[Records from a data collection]
(** Every probe loop runs on fuel; the entry points give it [slot_count]
    iterations, which is shown to be enough. *)
Definition probe_fuel (map : trashmap_t) : nat := Z.to_nat (slot_count map).

Fixpoint get_loop (fuel : nat) (map : trashmap_t) (key : cstring)
    (hash start idx : Z) : outcome ptr :=
  match fuel with
  | O => Fault out_of_fuel
  | S fuel =>
      do s <- read (slots map) idx;
      let bhash := Slot.hash s in
      let bidx := Slot.index s in
      if bidx =? UINT32_MAX then Done None
      else
        do found <- key_matches map key hash bhash bidx;
        if found then
          do it <- read_item (items map) bidx;
          Done (Item.value it)
        else
          let idx := next_idx idx (slot_count map) in
          if negb (idx =? start) then get_loop fuel map key hash start idx
          else Done None
  end.

Definition trashmap_get (map : trashmap_t) (key : cstring) : outcome ptr :=
  let hash := trashmap_hash (chars key) in
  if slot_count map =? 0 then Fault undefined_behaviour
  else
    let start := u32 (hash mod slot_count map) in
    get_loop (probe_fuel map) map key hash start start.

Fixpoint has_loop (fuel : nat) (map : trashmap_t) (key : cstring)
    (hash start idx : Z) : outcome bool :=
  match fuel with
  | O => Fault out_of_fuel
  | S fuel =>
      do s <- read (slots map) idx;
      let bhash := Slot.hash s in
      let bidx := Slot.index s in
      if bidx =? UINT32_MAX then Done false
      else
        do found <- key_matches map key hash bhash bidx;
        if found then Done true
        else
          let idx := next_idx idx (slot_count map) in
          if negb (idx =? start) then has_loop fuel map key hash start idx
          else Done false
  end.

Definition trashmap_has (map : trashmap_t) (key : cstring) : outcome bool :=
  let hash := trashmap_hash (chars key) in
  if slot_count map =? 0 then Fault undefined_behaviour
  else
    let start := u32 (hash mod slot_count map) in
    has_loop (probe_fuel map) map key hash start start.

(** ** trashmap_reserve *)

(** [while (map->count + extra > map->capacity) map->capacity *= 2;] *)
Fixpoint grow_capacity (fuel : nat) (count extra capacity : Z) : outcome Z :=
  if usize (count + extra) >? capacity then
    match fuel with
    | O => Fault out_of_fuel
    | S fuel => grow_capacity fuel count extra (usize (capacity * 2))
    end
  else Done capacity.

(** Sixty-four doublings turn any [size_t] into zero, so a loop that has not
    ended by then never ends. *)
Definition grow_fuel : nat := 65.

(** The inner [do ... while (new_idx != start)] of the rehash: the slot is
    copied into the first empty cell; when the probe comes back to [start]
    the loop ends without a copy. *)
Fixpoint rehash_probe (fuel : nat) (new_slots : list trashmap_slot_t)
    (s : trashmap_slot_t) (new_slot_count start new_idx : Z)
  : outcome (list trashmap_slot_t) :=
  match fuel with
  | O => Fault out_of_fuel
  | S fuel =>
      do t <- read new_slots new_idx;
      if Slot.index t =? UINT32_MAX then write new_slots new_idx s
      else
        let new_idx := next_idx new_idx new_slot_count in
        if negb (new_idx =? start) then
          rehash_probe fuel new_slots s new_slot_count start new_idx
        else Done new_slots
  end.

(** [for (map_idx = 0; map_idx < map->slot_count; map_idx++)], with [todo]
    iterations left. *)
Fixpoint rehash_for (todo : nat) (map : trashmap_t)
    (new_slots : list trashmap_slot_t) (new_slot_count map_idx : Z)
  : outcome (list trashmap_slot_t) :=
  match todo with
  | O => Done new_slots
  | S todo =>
      do s <- read (slots map) map_idx;
      if Slot.index s =? UINT32_MAX then
        rehash_for todo map new_slots new_slot_count (map_idx + 1)
      else if new_slot_count =? 0 then Fault undefined_behaviour
      else
        let start := u32 (Slot.hash s mod new_slot_count) in
        do new_slots <- rehash_probe (Z.to_nat new_slot_count) new_slots s
                          new_slot_count start start;
        rehash_for todo map new_slots new_slot_count (map_idx + 1)
  end.
Definition with_proposedProtection (st : State) (p : JSObject) : State :=
  mkState (screen st) (org st) (repos st) (selectedRepos st) (branch st)
    (currentProtection st) (Some p) (results st) (isLoading st)
    (error st) (component st).

Definition with_results (st : State) (rs : list ApplyResult) : State :=
  mkState (screen st) (org st) (repos st) (selectedRepos st) (branch st)
    (currentProtection st) (proposedProtection st) rs (isLoading st)
    (error st) (component st).

Definition showLoading (st : State) : State :=
  mkState (screen st) (org st) (repos st) (selectedRepos st) (branch st)
    (currentProtection st) (proposedProtection st) (results st) true
    (error st) (component st).

Definition hideLoading (st : State) : State :=
  mkState (screen st) (org st) (repos st) (selectedRepos st) (branch st)
    (currentProtection st) (proposedProtection st) (results st) false
    (error st) (component st).

Definition showError (st : State) (message : string) : State :=
  mkState (screen st) (org st) (repos st) (selectedRepos st) (branch st)
    (currentProtection st) (proposedProtection st) (results st) (isLoading st)
    (Some message) (component st).

Record Branch : Type := mkBranch {
  branch_name : string;
  protected : bool
}.

Section Flow.

(** The remote service, as in [Remote]; the list requests are taken with
    their typed answers. *)
Variable World : Type.
Variable ghApi : World -> Request -> World * ApiOutcome.
Variable getOrganizations : World -> World * Fetch (list Organization).
Variable getOrgRepos : World -> string -> World * Fetch (list Repository).
Variable getRepoBranches :
  World -> string -> string -> World * Fetch (list Branch).
Variable getRepoWorkflows : World -> string -> string -> World * list Workflow.

Definition showOrgSelector (w : World) (st : State) : World * State :=
  let st1 := showLoading (with_screen st on_orgs OrgSelector) in
  let (w', answer) := getOrganizations w in
  match answer with
  | Fetched _ => (w', hideLoading st1)
  | Failed e =>
      (w', showError (hideLoading st1)
             (message_of e "Failed to load organizations"))
  end.

Definition showRepoSelector (w : World) (st : State) : World * State :=
  match org st with
  | None => (w, st)
  | Some o =>
      let st1 := showLoading (with_screen st on_repos RepoSelector) in
      let (w', answer) := getOrgRepos w (login o) in
      match answer with
      | Fetched rs => (w', hideLoading (with_repos st1 rs))
      | Failed e =>
          (w', showError (hideLoading st1)
                 (message_of e "Failed to load repositories"))
      end
  end.

Definition showBranchSelector (w : World) (st : State) : World * State :=
  match selectedRepos st with
  | [] => (w, st)
  | first :: _ =>
      let st1 :=
        showLoading (with_screen st on_branches (BranchSelector first)) in
      let (w', answer) := getRepoBranches w (owner_login first) (name first) in
      match answer with
      | Fetched _ => (w', hideLoading st1)
      | Failed e =>
          (w', showError (hideLoading st1)
                 (message_of e "Failed to load branches"))
      end
  end.

(** [showEditor]: a new editor is seeded with the live configuration and
    told the first repository; the answer of [getRepoWorkflows] is taken
    before the next key.  The third component is what the call throws. *)
Definition showEditor (w : World) (st : State)
  : World * State * option Thrown :=
  let st1 := with_screen st on_editor NoComponent in
  match createProtectionEditor ≫= (fun ed => setProtection ed (currentProtection st)),
        selectedRepos st with
  | Some ed, first :: _ =>
      let (w', ws) := getRepoWorkflows w (owner_login first) (name first) in
      let ed' :=
        match setRepoInfo ed (owner_login first) (name first) ws with
        | Some ed2 => ed2
        | None => ed
        end in
      (w', with_screen st on_editor (ProtectionEditor ed'), None)
  | _, _ => (w, st1, Some TypeError)
  end.

Definition showPreview (st : State) : State :=
  match proposedProtection st with
  | None => st
  | Some _ => with_screen st on_preview (PreviewPane false)
  end.

(** The callback of the organisation selector. *)
Definition onOrgSelected (w : World) (st : State) (o : Organization)
  : World * State :=
  showRepoSelector w (with_org st o).

(** The callback of the repository selector. *)
Definition onReposSelected (w : World) (st : State) (rs : list Repository)
  : World * State :=
  showBranchSelector w (with_selectedRepos st rs).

#### [What you will do]
When you answer, output each line of the data exactly as given, from its first line up to and including the one with "Fixpoint get_loop (fuel".

#### [Exercise result]
(** Every probe loop runs on fuel; the entry points give it [slot_count]
    iterations, which is shown to be enough. *)
Definition probe_fuel (map : trashmap_t) : nat := Z.to_nat (slot_count map).

Fixpoint get_loop (fuel : nat) (map : trashmap_t) (key : cstring)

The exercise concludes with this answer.